The project investigates if and to what extent antique natural science continued to have an impact after the seventeenth century, despite the rise of a new approach that explicitly contradicted the antique tradition. The central research questions are:
- If and to what extent did classical physics and analytical mechanics supersede the auctoritas of antique knowledge of nature?
- How did the mathematization of Newtonian mechanics in the eighteenth century differ from Newton’s original conception of mechanics in the Principia?

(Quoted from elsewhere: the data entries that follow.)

(* ===== verification/Fixtures.v ===== *)
(** * Concrete instances the witnesses evaluate on

    A toy signature scheme, in which a signature names its signer and carries
    what was signed, and a small group of members and their devices. *)

From S2P Require Import Prelude Ids GroupSettings Events Membership.

(** Who a number is, as a member. *)
Definition member (n : N) : MemberId := MkMemberId (id32 n).

#[export] Instance test_crypto : Crypto := {|
  SecretKey := N;
  Signature := MemberId * list N;
  public := member;
  sign_bytes k b := (member k, b);
  verify_bytes m b sig := bool_decide (sig = (m, b));
  postcard_event _ _ at_ changed_at := Ok [as_millis at_; changed_at];
  blake3 b := id32 (sumN b);
|}.

Definition profile (n : N) : MemberProfile := {| profile_id := member n; profile_name := "m" |}.
Definition addr : NodeAddr := {| relay := Some "https://relay.example"; direct := ∅ |}.
Definition founder (n : N) : MemberProfile * NodeAddr := (profile n, addr).

(** [n]'s signed entry, made against the membership changed at [seen]. *)
Definition signed_by (n seen : N) (ev : MembershipEvent) : SignedEvent :=
  match sign n ev (MkTimestamp 1) seen with
  | Ok signed => signed
  | Err _ => MkSignedEvent ev (member n) (MkTimestamp 1) seen (member n, [])
  end.

(** A group of the first [n] members, all core, its founding at index 1. *)
Definition the_group : GroupId := MkGroupId (id32 7).
Definition found_by (ns : list N) : SignedEvent :=
  signed_by 1 0 (GroupFounded the_group (founder <$> ns) default_settings).
Definition base_log (ns : list N) : list (N * SignedEvent) := [(1%N, found_by ns)].
Lemma foldl_founded s log : is_Some (group s) → is_Some (group (foldl apply_entry s log)).
Proof. revert s. induction log; simpl; eauto using apply_entry_founded. Qed.

Lemma foldl_changed_at s log :
  foldl apply_entry s log = s ∨ changed_at (foldl apply_entry s log) ∈ log.*1.
Proof.
  induction log as [|[i signed] log IH] using rev_ind; [by left|].
  rewrite foldl_app, fmap_app, elem_of_app. simpl.
  destruct (apply_entry_changed_at (foldl apply_entry s log) i signed) as [-> | ->].
  - right. right. by apply list_elem_of_singleton.
  - destruct IH; auto.
Qed.

Lemma indexed_unfounded log : indexed log → group (fold_log log) = None → fold_log log = new_state.
Proof. intros Hi%fold_log_wf Hg. unfold wf in Hi. by rewrite Hg in Hi. Qed.

(** Every entry of a log is refused by the membership the whole log makes. *)
Lemma refold_entry pre i signed suf :
  indexed (pre ++ (i, signed) :: suf) → (signed_changed_at signed < i)%N →
  apply_entry (fold_log (pre ++ (i, signed) :: suf)) (i, signed) =
  fold_log (pre ++ (i, signed) :: suf).
Proof.
  intros Hi Hseen. set (final := fold_log _).
  assert (final = foldl apply_entry (fold_log pre) ((i, signed) :: suf)) as Hb
    by (unfold final, fold_log; by rewrite foldl_app).
  assert (final = foldl apply_entry (apply_entry (fold_log pre) (i, signed)) suf) as Ha by done.
  assert (indexed pre ∧ indexed (pre ++ [(i, signed)]) ∧ ∀ j, j ∈ suf.*1 → (i < j)%N)
    as (Hpre & Hpre' & Hsuf).
  { unfold indexed in *. rewrite !fmap_app in *. simpl in *.
    apply StronglySorted_app in Hi as (Hall & Hs & [Hlt _]%StronglySorted_cons).
    split_and!; [done| |rewrite Forall_forall in Hlt; by apply Hlt].
    apply StronglySorted_app. split_and!; [|done|repeat constructor].
    intros x y Hx ->%list_elem_of_singleton. apply Hall; [done|by left]. }
  destruct (group final) as [g|] eqn:Hg.
  - destruct (decide (apply_entry final (i, signed) = final)) as [|Hne]; [done|].
    pose proof (apply_entry_seen _ _ _ Hne) as Hc.
    destruct (foldl_changed_at (fold_log pre) ((i, signed) :: suf)) as [Hx|Hx].
    2: { rewrite <-Hb, <-Hc in Hx. apply elem_of_cons in Hx as [Hx|Hx%Hsuf]; simpl in *; lia. }
    destruct (foldl_changed_at (apply_entry (fold_log pre) (i, signed)) suf) as [Hy|Hy].
    2: { rewrite <-Ha, <-Hc in Hy. apply Hsuf in Hy. lia. }
    rewrite <-Hb in Hx. rewrite <-Ha in Hy. by rewrite Hx, <-Hy, Hx.
  - assert (group (fold_log pre) = None ∧ group (apply_entry (fold_log pre) (i, signed)) = None)
      as [Hg1 Hg2].
    { split; apply eq_None_not_Some; intros Hs.
      - apply (foldl_founded _ ((i, signed) :: suf)) in Hs. rewrite <-Hb, Hg in Hs. by destruct Hs.
      - apply (foldl_founded _ suf) in Hs. rewrite <-Ha, Hg in Hs. by destruct Hs. }
    apply (indexed_unfounded _ Hpre) in Hg1. rewrite <-fold_log_snoc in Hg2.
    apply (indexed_unfounded _ Hpre') in Hg2. rewrite fold_log_snoc, Hg1 in Hg2.
    apply (indexed_unfounded _ Hi) in Hg. fold final in Hg. by rewrite Hg.
Qed.

(** Folding a whole log again over what it made changes nothing, so a
    follower that reads from the start again only refuses what it reads;
    this needs every entry to have been signed against a membership that
    came before it. *)
Theorem refolding_changes_nothing log (Hi : indexed log) (Hseen : past_seen log) :
  foldl apply_entry (fold_log log) log = fold_log log.
Proof.
  assert (∀ l, l ⊆ log → foldl apply_entry (fold_log log) l = fold_log log) as Hall; [|by apply Hall].
  induction l as [|[i signed] l IH]; [done|]. intros Hsub. simpl.
  assert ((i, signed) ∈ log) as Hin by (apply Hsub; by left).
  assert (apply_entry (fold_log log) (i, signed) = fold_log log) as Hsame.
  { pose proof (Hseen _ _ Hin). apply list_elem_of_split in Hin as (pre & suf & Heq).
    rewrite Heq in Hi |- *. by apply refold_entry. }
  rewrite Hsame. apply IH. intros x Hx. apply Hsub. by right.
Qed.
End refolding.

Lemma refolding_changes_nothing_witness :
  foldl apply_entry (fold_log (events_between test_log 0 4)) (events_between test_log 0 4)
  = fold_log (events_between test_log 0 4).
Proof.
  refine (refolding_changes_nothing (events_between test_log 0 4) _ _).
  - apply events_between_indexed.
  - assert (Forall (λ e, (signed_changed_at e.2 < e.1)%N) (events_between test_log 0 4)) as Hall
      by by_decision.
    intros i signed Hin. rewrite Forall_forall in Hall. by apply (Hall (i, signed)).
Defined.

(** A log one of whose entries was signed against a membership still to
    come, and refused as such: folded again, it admits member 7. *)
Definition early_log : list (N * SignedEvent) :=
  [(1%N, found_by [1; 2; 3]%N);
   (2%N, signed_by 1 4 (MemberAdded (profile 7)));
   (3%N, signed_by 1 1 (MemberAdded (profile 4)));
   (4%N, signed_by 1 3 (MemberAdded (profile 5)))].

(** Folding again is not harmless for every log: an entry claiming a later
    membership was refused where it stood, and is accepted the second time. *)
Lemma refolding_can_admit :
  members (fold_log early_log) !! member 7 = None ∧
  is_Some (members (foldl apply_entry (fold_log early_log) early_log) !! member 7).
Proof. split; by_decision. Qed.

The project sets this development into the context of a famous debate about the superiority of ancient versus modern culture, known as the querelle des anciens et des modernes. This debate also found expression in conflicting positions about the developing mathematical methods of natural philosophy. Isaac Newton explicitly referred to the authority of Euclidean geometry as a justification for the conservative form of the proofs in his Principia mathematica, where he avoided the use of analytic geometry and infinitesimal calculus, the central innovations of seventeenth-century mathematics, as much as possible. Rather, he modeled his proofs, just as the overall structure of the treatise, as closely as possible on Euclid’s geometry. A century later, however, Joseph-Louis Lagrange announced in the introduction to his Mécanique analytique that no geometrical diagrams would be found there and that Newtonian mechanics was presented exclusively in the form of analytic equations. The project analyzed the relationship of this radical change in the theoretical methodology of mechanics to the actors’ ideas about ancient science and its authority. It also treated the consequent development of a conception of ancient science as distinct from modern science and the relation of this conception to a history of science in our contemporary sense.